= Beginning of Section =

(** * dbusconn/protocol.go: the device and bridge registry

    A shallow embedding of the registry methods of [protocol.go]
    ([AddDevice], [RemoveDevice], [AddBridge], [RemoveBridge], [setReady],
    [IsReady], [setLogLevel], [exportRootProtocolObject]) as programs of a
    state monad over one process state, and the properties of the registry
    proved about them.

    Go objects reached through pointers ([*Protocol], [*Device]) live in two
    heaps indexed by locations, so that an object stays observable after it
    has been unlinked from the map that owned it.  A call is run by one
    goroutine; it ends by returning, by waiting on a [sync.Mutex] somebody
    holds, or by a run-time panic. *)

From Stdlib Require Import Init.Byte.
From stdpp Require Import gmap strings list fin_maps.

Local Open Scope string_scope.
Local Open Scope list_scope.

(** ** Data model *)

(** Heap locations; a Go pointer is a location, [nil] is the absence of
    one. *)
Abbreviation loc := positive (only parsing).

(** go-logging's [Level]. *)
Inductive Level := CRITICAL | ERROR | WARNING | NOTICE | INFO | DEBUG.

(** go-logging's [levelNames], read by [Level.String]. *)
Definition Level_String (l : Level) : string :=
  match l with
  | CRITICAL => "CRITICAL" | ERROR => "ERROR" | WARNING => "WARNING"
  | NOTICE => "NOTICE" | INFO => "INFO" | DEBUG => "DEBUG"
  end.

(** godbus' predefined [dbus.Error] values. *)
Inductive dbus_Error :=
  ErrMsgInvalidArg | ErrMsgNoObject | ErrMsgUnknownMethod | ErrMsgUnknownInterface.

(** The dynamically typed value of a [prop.Change] ([interface{}] holding
    one of D-Bus' basic types). *)
Inductive Variant :=
| VString (s : string)
| VBool (b : bool)
| VInt (n : Z)
| VBytes (bs : list byte).

Record Change := mkChange {
  Iface : string;
  Name : string;
  Value : Variant }.

(** Modelled from the spec: the [Item] type is declared outside
    protocol.go; an item is identified by its device id and item id and has
    no further state here. *)
Record Item := mkItem {
  item_DevID : string;
  item_ItemID : string }.

(** Modelled from the spec: the [Device] type is declared outside
    protocol.go; a device has its id, communication id, type id, type
    version, an opaque options blob, its map of items and its own lock
    ([device.Items], [device.Lock] in [RemoveDevice]). *)
Record Device := mkDevice {
  DevID : string;
  ComID : string;
  TypeID : string;
  TypeVersion : string;
  Options : list byte;
  Items : gmap string Item;
  device_mutex : bool }.

(** An implementation of the [ProtocolInterface] callbacks, supplied by the
    application; only its identity matters to the registry. *)
Inductive ProtocolInterface := Application (id : nat).

(** [Protocol]: the callbacks, the device map, the readiness flag and the
    embedded [sync.Mutex] ([true] when held).  The fields [dc] and [log]
    point to the one [Dbus] of the process and to its logger. *)
Record Protocol := mkProtocol {
  Callbacks : option ProtocolInterface;
  Devices : gmap string loc;
  ready : bool;
  mutex : bool }.

(** [BridgeProto]: a bridge wraps its own [Protocol]. *)
Record BridgeProto := mkBridgeProto {
  bridge_Protocol : loc }.

Inductive EmitType := EmitFalse | EmitTrue | EmitInvalidates.

(** What [initProtocolProp] sets of a [prop.Prop]; the callback is always
    [setLogLevel]. *)
Record Prop_ := mkProp {
  prop_Value : string;
  prop_Writable : bool;
  prop_Emit : EmitType }.

(** The property table handed to [prop.Export]: interface, property,
    description. *)
Abbreviation PropsSpec := (list (string * list (string * Prop_))) (only parsing).

(** The bus connection, seen from the registry: whether [conn.Export] and
    [prop.Export] report an error for a path (and interface). *)
Record Conn := mkConn {
  export_err : string → string → option string;
  prop_export_err : string → option string }.

(** An object handed to [conn.Export]. *)
Inductive Exported :=
| ObjProtocol (p : loc)
| ObjRootProto.

(** A callback started in its own goroutine. *)
Inductive Call :=
| CbAddDevice (device : option loc)
| CbRemoveDevice (devID : string).

(** The effects of a call that are visible outside its goroutine, in the
    order they happen: bus traffic, goroutines started, logger calls, and
    writes to the registry's maps. *)
Inductive Event :=
| ConnExport (obj : Exported) (path iface : string)
| PropExport (path : string) (spec : PropsSpec)
| ConnEmit (path name : string)
| ExportDevice (devID : string)
| EmitDeviceAdded (devID : string)
| EmitDeviceRemoved (devID : string)
| Go (h : ProtocolInterface) (c : Call)
| LogCall (module : string) (lvl : Level) (args : list string)
| SetDevice (p : loc) (devID : string) (device : loc)
| DeleteDevice (p : loc) (devID : string)
| DeleteItem (device : loc) (itemID : string)
| SetBridge (bridgeID : string) (bridge : BridgeProto)
| DeleteBridge (bridgeID : string).

(** The bus signals among the events. *)
Definition is_signal (e : Event) : bool :=
  match e with
  | ConnEmit _ _ | EmitDeviceAdded _ | EmitDeviceRemoved _ => true
  | _ => false
  end.

(** The process state: the fields of [Dbus] and of its [RootProto] that
    protocol.go reads or writes, the two heaps, go-logging's table of levels
    per module, and the events so far. *)
Record State := mkState {
  conn : option Conn;
  ProtocolName : string;
  Log_Module : string;
  root_Protocol : option loc;
  root_properties : option (string * PropsSpec);
  root_log_Module : string;
  Bridges : gmap string BridgeProto;
  protocols : gmap loc Protocol;
  devices : gmap loc Device;
  levels : gmap string Level;
  trace : list Event }.
(** What the parent does with an event raised by one of the two
    components: the callbacks run, everything else is not its business. *)
Definition on_child_event (ev : Event) : Eff.t State unit :=
  match ev with
  | OnQuestionsProcessed batch => handleQuestionsProcessed batch
  | OnUploadComplete results => handleUploadComplete results
  | _ => mret tt
  end.

(** The parent handling, in order, the events a component has raised. *)
Definition deliver (evs : list Event) : Eff.t State unit :=
  Eff.for_of evs on_child_event.

End WithBackend.
End App.

(* ===================================================================== *)
(** * Property lookup on object literals                                  *)
(* ===================================================================== *)

Module JSObject.

(** The properties every object literal inherits from [Object.prototype]. *)
Definition Object_prototype : list string :=
  ["constructor"; "__defineGetter__"; "__defineSetter__"; "hasOwnProperty";
   "__lookupGetter__"; "__lookupSetter__"; "isPrototypeOf";
   "propertyIsEnumerable"; "toString"; "valueOf"; "__proto__";
   "toLocaleString"].

(** The value of [obj[key]] for an object literal with own properties [obj]:
    an own property, else a member of [Object.prototype] (a built-in
    function, or the prototype object itself for [__proto__]), else
    [undefined]. *)
Inductive Property (A : Type) :=
| Own (a : A)
| Builtin (key : string)
| Undefined.
Arguments Own {A} a.
Arguments Builtin {A} key.
Arguments Undefined {A}.

Definition get {A} (obj : gmap string A) (key : string) : Property A :=
  match obj !! key with
  | Some a => Own a
  | None =>
      if bool_decide (key ∈ Object_prototype) then Builtin key else Undefined
  end.

(** [x || y]: objects and functions are truthy, [undefined] is not. *)
Definition or_else {A} (x y : Property A) : Property A :=
  match x with
  | Undefined => y
  | _ => x
  end.

End JSObject.

(* ===================================================================== *)
(** * components/ResultsView.jsx                                          *)
(* ===================================================================== *)

Module ResultsView.

Inductive LucideIcon := ShieldCheck | ShieldAlert | ShieldQuestion.

(** What a badge renders to: the class of the outer element, the icon (if
    the badge has one) with its class, and the text child. *)
Record Badge := {
  className : string;
  badge_icon : option (LucideIcon * string);
  label : string
}.

(** React refuses an element whose type is [undefined]. *)
Inductive RenderError := InvalidElementType.

Module Verification.
Record Config := {
  icon : LucideIcon;
  text : string;
  bgColor : string;
  textColor : string;
  borderColor : string
}.

Definition verified : Config :=
  {| icon := ShieldCheck; text := "Doğrulanmış"; bgColor := "bg-green-100";
     textColor := "text-green-700"; borderColor := "border-green-300" |}.
Definition partial : Config :=
  {| icon := ShieldAlert; text := "Kısmen Doğrulanmış"; bgColor := "bg-amber-100";
     textColor := "text-amber-700"; borderColor := "border-amber-300" |}.
Definition unverified : Config :=
  {| icon := ShieldQuestion; text := "Doğrulanmamış"; bgColor := "bg-slate-100";
     textColor := "text-slate-700"; borderColor := "border-slate-300" |}.

Definition configs : gmap string Config :=
  <["verified" := verified]> (<["partial" := partial]>
  (<["unverified" := unverified]> ∅)).
End Verification.

Module MatchType.
Record Config := {
  text : string;
  bgColor : string;
  textColor : string
}.

Definition exact : Config :=
  {| text := "Tam Eşleşme"; bgColor := "bg-green-100"; textColor := "text-green-700" |}.
Definition paraphrase : Config :=
  {| text := "Parafraz"; bgColor := "bg-blue-100"; textColor := "text-blue-700" |}.
Definition inference : Config :=
  {| text := "Çıkarım"; bgColor := "bg-purple-100"; textColor := "text-purple-700" |}.

Definition configs : gmap string Config :=
  <["exact" := exact]> (<["paraphrase" := paraphrase]>
  (<["inference" := inference]> ∅)).
End MatchType.

(** [config.p] inside a template literal or as a child: an own config gives
    its field; a built-in has no such property, which reads [undefined]. *)
Definition interpolate {A} (config : JSObject.Property A) (p : A -> string)
  : string :=
  match config with
  | JSObject.Own c => p c
  | _ => "undefined"
  end.

Definition VerificationBadge (status : string) : RenderError + Badge :=
  let config :=
    JSObject.or_else (JSObject.get Verification.configs status)
                     (JSObject.get Verification.configs "unverified") in
  match config with
  | JSObject.Own c =>
      inr {| className :=
               "flex items-center space-x-1.5 px-3 py-1.5 rounded-lg border "
               +:+ Verification.bgColor c +:+ " " +:+ Verification.borderColor c;
             badge_icon :=
               Some (Verification.icon c, "w-4 h-4 " +:+ Verification.textColor c);
             label := Verification.text c |}
  | _ => inl InvalidElementType
  end.

Definition MatchTypeBadge (matchType : string) : RenderError + Badge :=
  let config :=
    JSObject.or_else (JSObject.get MatchType.configs matchType)
                     (JSObject.get MatchType.configs "inference") in
  inr {| className :=
           "px-2 py-1 rounded text-xs font-medium "
           +:+ interpolate config MatchType.bgColor +:+ " "
           +:+ interpolate config MatchType.textColor;
         badge_icon := None;
         label := match config with
                  | JSObject.Own c => MatchType.text c
                  | _ => ""
                  end |}.

(** [labels] of [getQuestionTypeLabel] *)
Definition labels : gmap string string :=
  <["open_ended" := "📝 Açık Uçlu"]> (<["multiple_choice" := "✅ Çoktan Seçmeli"]>
  (<["true_false" := "⚖️ Doğru/Yanlış"]> (<["short_answer" := "💬 Kısa Cevap"]> ∅))).

(** [labels[type] || '❓ Soru']; every label is a non-empty string, hence
    truthy. *)
Definition getQuestionTypeLabel (type : string) : JSObject.Property string :=
  JSObject.or_else (JSObject.get labels type) (JSObject.Own "❓ Soru").

End ResultsView.

(* ===================================================================== *)
(** * The chunker                                                         *)
(* ===================================================================== *)

Module Chunker.

(** Modelled from the spec: the [ConfigError] of section 4.1. *)
Inductive ConfigError := OverlapNotBelowSize.

Section Chunk.
Context {Char : Type}.

(** Modelled from the spec: the boundary search of the chunker (section 3,
    the Chunk invariant; the Python source is not in the tree): given the
    text, the start of a chunk and the furthest admissible end, the
    preferred end of the chunk (the end of a sentence, failing that a word
    boundary, failing that the furthest end).  It is left open here. *)
Variable boundary : list Char -> nat -> nat -> nat.

(** Modelled from the spec: the chunk draft of section 4.1. *)
Record Draft := {
  text : list Char;
  char_offset_range : nat * nat;
  page_number : option nat
}.

(** Modelled from the spec: the characters of an offset range. *)
Definition slice (t : list Char) (from to : nat) : list Char :=
  take (to - from) (drop from t).

(** Modelled from the spec: the page containing [offset] (section 4.1):
    the number of pages that begin at or before it; none when no page has
    begun yet. *)
Definition page_of (page_boundaries : list nat) (offset : nat) : option nat :=
  let n := length (List.filter (fun b => b <=? offset) page_boundaries) in
  if n =? 0 then None else Some n.

(** Modelled from the spec: the draft for an offset range (section 4.1). *)
Definition draft (t : list Char) (page_boundaries : list nat) (from to : nat)
  : Draft :=
  {| text := slice t from to;
     char_offset_range := (from, to);
     page_number := page_of page_boundaries from |}.

(** Modelled from the spec: the end of a chunk that starts at [start] and
    is not the last one (sections 3 and 4.1): the preferred boundary, kept
    inside the window that leaves the chunk longer than the overlap and no
    longer than [chunk_size]. *)
Definition cut (t : list Char) (chunk_size chunk_overlap start : nat) : nat :=
  (start + chunk_overlap + 1) `max`
    ((start + chunk_size) `min` boundary t start (start + chunk_size)).

(** Modelled from the spec: the chunking loop of the document processor
    (section 4.1; the Python source is not in the tree).  Chunks are cut in
    document order; a chunk that reaches the end of the text is the last
    one and may be shorter; the next chunk starts [chunk_overlap]
    characters before the end of the previous one. *)
Equations? chunks_from (t : list Char) (page_boundaries : list nat)
    (chunk_size chunk_overlap start : nat) : list Draft
    by wf (length t - start) lt :=
chunks_from t page_boundaries chunk_size chunk_overlap start
    with le_lt_dec (length t) (start + chunk_size) => {
  | left _ => [draft t page_boundaries start (length t)]
  | right _ =>
      draft t page_boundaries start (cut t chunk_size chunk_overlap start)
      :: chunks_from t page_boundaries chunk_size chunk_overlap
           (cut t chunk_size chunk_overlap start - chunk_overlap) }.
Proof. unfold cut. lia. Qed.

= End of Section =

WORK ORDER =>
Which lines of the listing contain the string "labels"? Copy every one of them.

EXERCISE RESULT =>
(** [labels] of [getQuestionTypeLabel] *)
Definition labels : gmap string string :=
(** [labels[type] || '❓ Soru']; every label is a non-empty string, hence
  JSObject.or_else (JSObject.get labels type) (JSObject.Own "❓ Soru").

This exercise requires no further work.